### WORK TO BE COMPLETED
List all lines of the data that include the string "right".
*** Begin section ***
(** X18. When header2notify.go copies the response (the handler returns,
    the marker value is empty) to a sink that takes it, and the handler
    changed headers through [Set], [Add] and [Del] only, the client receives
    the status code the handler set last, the bytes the writer holds, and as
    headers those the real writer had before, with the values of every
    header the handler left in place of them, in their order, the marker
    header left out: in whatever order the map is gone over. *)
Theorem inject_variant_copies_headers http_Error a E P h0 req :
  Earlier.rangeOrder E
    (Header_Del (Earlier.injHeader (injected a req)) (Earlier.notifyHeader a))
    ≡ₚ map_to_list
         (Header_Del (Earlier.injHeader (injected a req)) (Earlier.notifyHeader a)) →
  existsb isAssign (Earlier.next a) = false →
  injectedPanic a req = None →
  Header_Get (Earlier.injHeader (injected a req)) (Earlier.notifyHeader a) = EmptyString →
  takes P (lastCode (Earlier.next a) StatusOK) →
  ∃ h, delivered (Earlier.sink (Earlier.ServeHTTP_inject http_Error a E (freshOf P h0) req))
       = Some (lastCode (Earlier.next a) StatusOK, h, Earlier.injData (injected a req))
     ∧ ∀ k, h !! k
            = match Header_Del (headersLeft (Earlier.next a) ∅)
                      (Earlier.notifyHeader a) !! k with
              | Some (v :: vs) => Some (v :: vs)
              | _ => h0 !! k
              end.
Proof.
  intros Hperm Ha Hret Hv Ht. rewrite ServeHTTP_inject_eq, Hret, Hv.
  cbn [String.eqb]. cbv zeta. cbn [Earlier.sink].
  assert (Hcode : Earlier.injCode (injected a req) = lastCode (Earlier.next a) StatusOK).
  { unfold injected.
    by destruct (inject_handler (Earlier.next a) Earlier.newInjectWriter req)
      as (_ & -> & _). }
  assert (Hhdr : Earlier.injHeader (injected a req) = headersLeft (Earlier.next a) ∅).
  { unfold injected.
    by destruct (inject_handler (Earlier.next a) Earlier.newInjectWriter req)
      as (-> & _ & _). }
  rewrite Hcode. rewrite Hhdr in Hperm |- *.
  edestruct (copy_delivered http_Error) as [-> _]; [exact Ht|].
  cbn [Earlier.injData Earlier.injCode]. eexists. split; [reflexivity|].
  intros k.
  assert (Hcan : canonicalKeys
                   (Header_Del (headersLeft (Earlier.next a) ∅) (Earlier.notifyHeader a))).
  { apply canonicalKeys_Del.
    apply headersLeft_canonical; [assumption|apply canonicalKeys_empty]. }
  rewrite copyAll_lookup.
  - by rewrite <- (list_to_map_flip _ _ (symmetry Hperm)).
  - rewrite Hperm. apply NoDup_fst_map_to_list.
  - intros [key value] Hin. rewrite Hperm in Hin.
    apply elem_of_map_to_list in Hin. by apply (Hcan key value).
Qed.

Lemma inject_variant_copies_headers_witness :
  ∃ h, delivered (Earlier.sink
                    (Earlier.ServeHTTP_inject EarlierCases.noError
                       (EarlierCases.middleware EarlierCases.twoWrites)
                       EarlierCases.mockAccepted
                       (freshOf server
                          {[ "Content-Type" := ["text/html"]; "Date" := ["today"] ]})
                       Tests.req))
       = Some (201, h, "world")
     ∧ h !! "Content-Type" = Some ["text/plain"]
     ∧ h !! "Test" = Some ["1"; "2"]
     ∧ h !! "Date" = Some ["today"].
Proof.
  destruct (inject_variant_copies_headers EarlierCases.noError
              (EarlierCases.middleware EarlierCases.twoWrites)
              EarlierCases.mockAccepted server
              {[ "Content-Type" := ["text/html"]; "Date" := ["today"] ]}
              Tests.req) as (h & Hd & Hh).
  - reflexivity.
  - reflexivity.
  - reflexivity.
  - vm_compute. reflexivity.
  - split; reflexivity.
  - exists h. split; [exact Hd|].
    rewrite !Hh. repeat split; vm_compute; reflexivity.
Defined.

(** When the real writer refuses the bytes, [copy] hands the error to
    [http.Error], which comes too late for the status line. *)
Example inject_variant_reports_write_error :
  delivered (Earlier.sink
               (Earlier.ServeHTTP_inject EarlierCases.httpError
                  (EarlierCases.middleware Streaming.noContent)
                  EarlierCases.mockAccepted (freshOf server ∅) Tests.req))
    = Some (204, ∅, EmptyString)
  ∧ calls (Earlier.sink
             (Earlier.ServeHTTP_inject EarlierCases.httpError
                (EarlierCases.middleware Streaming.noContent)
                EarlierCases.mockAccepted (freshOf server ∅) Tests.req))
    = [CallWriteHeader 204; CallWrite "hello world"; CallWriteHeader 500;
       CallWrite (ErrBodyNotAllowed +:+ String (ascii_of_nat 10) EmptyString)].
Proof. split; vm_compute; reflexivity. Qed.

(** ** The three variants notify alike *)

(** On the buffer a handler ends by its own panic, or by that of a [Flush]
    whose status code the sink refuses; when the sink refuses none of the
    codes at hand, the header map and the panic are those read off the
    calls. *)
Lemma wrapped_calm h : ∀ (wr : wrappedResponseWriter) req,
  (∀ c, In (DoWriteHeader c) h ∨ c = code wr →
        ∀ v, onWriteHeader (policy (w wr)) c ≠ Refuse v) →
  Header (serveOn h wr req).1.1 = headersLeft h (Header wr)
  ∧ (serveOn h wr req).2 = ownPanic h.
Proof.
  induction h as [|c h IH]; intros wr req Hok; [auto|].
  assert (Hrest : ∀ c', In (DoWriteHeader c') h ∨ c' = code wr →
                        ∀ v, onWriteHeader (policy (w wr)) c' ≠ Refuse v).
  { intros c' Hc. apply Hok. destruct Hc; [left; by right|by right]. }
  destruct c as [k v|k v|k|k vs|b|c|k v|k v|v| | |b];
    cbn [serveOn callOn headersLeft ownPanic];
    cbn [doWrite doWriteHeader doFlush doHijack doOverwrite putHeader getHeader wrapped_ops].
  - by apply IH.
  - by apply IH.
  - by apply IH.
  - by apply IH.
  - by apply (IH (Write wr b)).
  - apply (IH (WriteHeader wr c)). intros c' Hc. apply Hok.
    destruct Hc as [Hc| ->]; [left; by right|left; by left].
  - by apply IH.
  - by apply IH.
  - auto.
  - pose proof (Flush_kept wr) as (Hh & Hp & _ & Hc).
    assert (Hn : (Flush wr).2 = None).
    { unfold Flush. unfold rw_WriteHeader. cbn.
      destruct (hijacked (w wr)); [by destruct (io_Copy _ _)|].
      destruct (wrote (w wr)); [by destruct (io_Copy _ _)|].
      destruct (onWriteHeader (policy (w wr)) (code wr)) eqn:Hv;
        try by destruct (io_Copy _ _).
      exfalso. apply (Hok (code wr) (or_intror eq_refl) v). exact Hv. }
    destruct (Flush wr) as [wr' p]. cbn [fst snd] in *. subst p.
    change (Header wr) with (header (w wr)). rewrite <- Hh.
    apply IH. by rewrite Hp, Hc.
  - assert (Hk : Header (Hijack wr).1 = Header wr
                 ∧ policy (w (Hijack wr).1) = policy (w wr)
                 ∧ code (Hijack wr).1 = code wr).
    { unfold Hijack, rw_Hijack.
      destruct (isHijacker (policy (w wr))) eqn:Hj; cbn; rewrite ?Hj; auto. }
    destruct Hk as (Hh & Hp & Hc). rewrite <- Hh.
    apply IH. by rewrite Hp, Hc.
  - by apply IH.
Qed.

(** On the real writer a handler ends by its own panic, or by that of a
    [WriteHeader] whose status code the writer refuses. *)
Lemma sink_calm h : ∀ (rw : ResponseWriter) req,
  (∀ c, In (DoWriteHeader c) h → ∀ v, onWriteHeader (policy rw) c ≠ Refuse v) →
  header (serveOn h rw req).1.1 = headersLeft h (header rw)
  ∧ (serveOn h rw req).2 = ownPanic h.
Proof.
  induction h as [|c h IH]; intros rw req Hok; [auto|].
  assert (Hrest : ∀ c', In (DoWriteHeader c') h →
                        ∀ v, onWriteHeader (policy rw) c' ≠ Refuse v).
  { intros c' Hc. apply Hok. by right. }
  destruct c as [k v|k v|k|k vs|b|c|k v|k v|v| | |b];
    cbn [serveOn callOn headersLeft ownPanic];
    cbn [doWrite doWriteHeader doFlush doHijack doOverwrite putHeader getHeader sink_ops].
  - by apply IH.
  - by apply IH.
  - by apply IH.
  - by apply IH.
  - pose proof (rw_Write_kept rw b) as (Hh & Hp & _). rewrite <- Hh.
    apply IH. by rewrite Hp.
  - pose proof (rw_WriteHeader_kept rw c) as (Hh & Hp & _).
    assert (Hn : (rw_WriteHeader rw c).2 = None).
    { unfold rw_WriteHeader. cbn.
      destruct (hijacked rw); [reflexivity|].
      destruct (wrote rw); [reflexivity|].
      destruct (onWriteHeader (policy rw) c) eqn:Hv; try reflexivity.
      exfalso. apply (Hok c (or_introl eq_refl) v). exact Hv. }
    destruct (rw_WriteHeader rw c) as [rw' p]. cbn [fst snd] in *. subst p.
    rewrite <- Hh. apply IH. by rewrite Hp.
  - by apply IH.
  - by apply IH.
  - auto.
  - assert (Hk : header (rw_Flush rw) = header rw ∧ policy (rw_Flush rw) = policy rw).
    { unfold rw_Flush. cbn. by sink_cases. }
    destruct Hk as [Hh Hp]. rewrite <- Hh. apply IH. by rewrite Hp.
  - assert (Hk : header (rw_Hijack rw) = header rw ∧ policy (rw_Hijack rw) = policy rw).
    { unfold rw_Hijack. by sink_cases. }
    destruct Hk as [Hh Hp]. rewrite <- Hh. apply IH. by rewrite Hp.
  - by apply IH.
Qed.

(** Without that condition the variants part: the real writer refuses the
    status code 0 while the handler runs, so that the variant that hands it
    to the handler never reaches the notification, while the buffer takes
    the code and the notification is sent. *)
Example variants_part_on_refused_code :
  Earlier.effects (Earlier.ServeHTTP_direct
                     (EarlierCases.middleware Streaming.zeroThenMarker)
                     EarlierCases.mockAccepted (fresh ∅) Tests.req)
    = Earlier.noEffects
  ∧ Earlier.effects (Earlier.ServeHTTP
                       (EarlierCases.middleware Streaming.zeroThenMarker)
                       EarlierCases.mockAccepted (fresh ∅) Tests.req)
    ≠ Earlier.noEffects.
Proof. split; [vm_compute; reflexivity|vm_compute; discriminate]. Qed.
*** End section ***
### ANSWER AREA
  { intros c' Hc. apply Hok. destruct Hc; [left; by right|by right]. }
    destruct Hc as [Hc| ->]; [left; by right|left; by left].
  { intros c' Hc. apply Hok. by right. }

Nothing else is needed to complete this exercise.